A woman carrying tree branches to be used as firewood walks along a road, on the outskirts of Taez, in Yemen, on February 24, 2023. (Photo by AHMAD AL-BASHA / AFP)
Dubai: The World Health Organization on Sunday appealed for $392 million ahead of a UN-led donor conference in Geneva to avert the "potential collapse" of the health sector in war-torn Yemen.
The call came with the Arabian Peninsula country in the throes of one of the world's worst humanitarian tragedies after eight years of war between Iran-backed Huthi rebels and government forces propped up by Saudi Arabia.

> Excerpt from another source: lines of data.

Lemma Itoa_inj : forall i j, strconv.Itoa i = strconv.Itoa j -> i = j.
Proof.
  intros i j H. unfold strconv.Itoa in H.
  assert (E : Some (Nat.to_uint i) = Some (Nat.to_uint j)).
  { rewrite <- !NilEmpty.usu. now rewrite H. }
  inversion E as [E'].
  rewrite <- (DecimalNat.Unsigned.of_to i), <- (DecimalNat.Unsigned.of_to j).
  now rewrite E'.
Qed.

Lemma HasPrefix_substring : forall p s,
  strings.HasPrefix s p = true ->
  substring 0 (String.length p) s = p /\ String.length p <= String.length s.
Proof.
  induction p as [|a p IH]; intros s H.
  - destruct s; simpl; split; auto; lia.
  - destruct s as [|b s]; [discriminate|].
    cbn [strings.HasPrefix] in H. apply andb_true_iff in H. destruct H as [E H].
    apply Ascii.eqb_eq in E. subst b. apply IH in H. destruct H as [H1 H2].
    cbn [String.length substring]. rewrite H1. split; [reflexivity|lia].
Qed.

Lemma Contains_substring : forall s p,
  strings.Contains s p = true ->
  exists start, start <= String.length s /\ String.length p <= String.length s
                /\ substring start (String.length p) s = p.
Proof.
  induction s as [|c s IH]; intros p H; cbn [strings.Contains] in H;
    apply orb_true_iff in H; destruct H as [H|H].
  - apply HasPrefix_substring in H. exists 0. intuition.
  - discriminate.
  - apply HasPrefix_substring in H. exists 0. intuition lia.
  - apply IH in H. destruct H as [start [H1 [H2 H3]]].
    exists (S start). cbn [String.length substring]. intuition lia.
Qed.

Lemma Contains_substrings : forall s p,
  strings.Contains s p = true -> In p (substrings s).
Proof.
  intros s p H. apply Contains_substring in H. destruct H as [start [H1 [H2 H3]]].
  unfold substrings. apply in_flat_map. exists start. split.
  - apply in_seq. lia.
  - apply in_map_iff. exists (String.length p). split; [exact H3|apply in_seq; lia].
Qed.

Lemma substrings_length : forall s,
  length (substrings s) = S (String.length s) * S (String.length s).
Proof.
  intros s. unfold substrings.
  assert (G : forall m n from,
             length (flat_map (fun start => map (fun len => substring start len s) (seq 0 m))
                              (seq from n)) = n * m).
  { intros m. induction n as [|n IH]; intros from; cbn [seq flat_map]; [reflexivity|].
    rewrite length_app, IH, length_map, length_seq. lia. }
  apply G.
Qed.

Lemma environNames_spec : forall environ acc name,
  In name (environNames environ acc) <->
  In name acc \/ exists e v, In e environ /\ strings.Split e "=" = [name; v].
Proof.
  induction environ as [|e environ IH]; intros acc name; cbn [environNames].
  - split; [auto|]. intros [H|[e [v [[] _]]]]; exact H.
  - assert (Skip : (In name (environNames environ acc) <->
                    In name acc \/ exists e0 v, In e0 environ /\ strings.Split e0 "=" = [name; v])
                   -> forall pieces, strings.Split e "=" = pieces ->
                      (forall n v, pieces <> [n; v]) ->
                      (In name (environNames environ acc) <->
                       In name acc \/ exists e0 v, In e0 (e :: environ) /\ strings.Split e0 "=" = [name; v])).
    { intros Hrec pieces Hp Hne. rewrite Hrec. split.
      - intros [H|[e0 [v [H1 H2]]]]; [auto|right; exists e0, v; split; [right|]; auto].
      - intros [H|[e0 [v [[H1|H1] H2]]]]; [auto| |right; exists e0, v; auto].
        subst e0. rewrite Hp in H2. exfalso. exact (Hne _ _ H2). }
    destruct (strings.Split e "=") as [|n [|v [|x rest]]] eqn:Sp;
      try (apply (Skip (IH acc name) _ eq_refl); intros; discriminate).
    rewrite IH. split.
    + intros [H|[e0 [v0 [H1 H2]]]].
      * destruct (mem n acc) eqn:M; [auto|].
        apply in_app_or in H. destruct H as [H|[H|[]]]; [auto|].
        subst n. right. exists e, v. split; [left; reflexivity|exact Sp].
      * right. exists e0, v0. split; [right|]; auto.
    + intros [H|[e0 [v0 [[H1|H1] H2]]]].
      * left. destruct (mem n acc); [exact H|apply in_or_app; auto].
      * subst e0. rewrite Sp in H2. inversion H2. subst.
        left. destruct (mem name acc) eqn:M; [apply mem_In; exact M|].
        apply in_or_app. right. left. reflexivity.
      * right. exists e0, v0. auto.
Qed.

Nearly half of all health facilities in Yemen are only partly functioning or are completely out of service because of shortages of staff, funds, electricity, medicines, supplies and equipment, WHO says.
"Yemen requires urgent and robust support... to effectively avert the potential collapse of its health system," said the agency's Yemen representative Adham Abdel Moneim Ismail.
"New funding in the amount of US $392 million is required" to ensure that health facilities can continue providing services to 12.9 million people, he said in a statement.
Those needing assistance include 540,000 children under five who face severe acute malnutrition with a direct risk of death, according to Ismail.
His appeal came a day before the donor meeting being organised by the United Nations, Switzerland and Sweden.
The UN estimates that 21.6 million people -- two-thirds of Yemen's population -- will require humanitarian aid and protection services in 2023.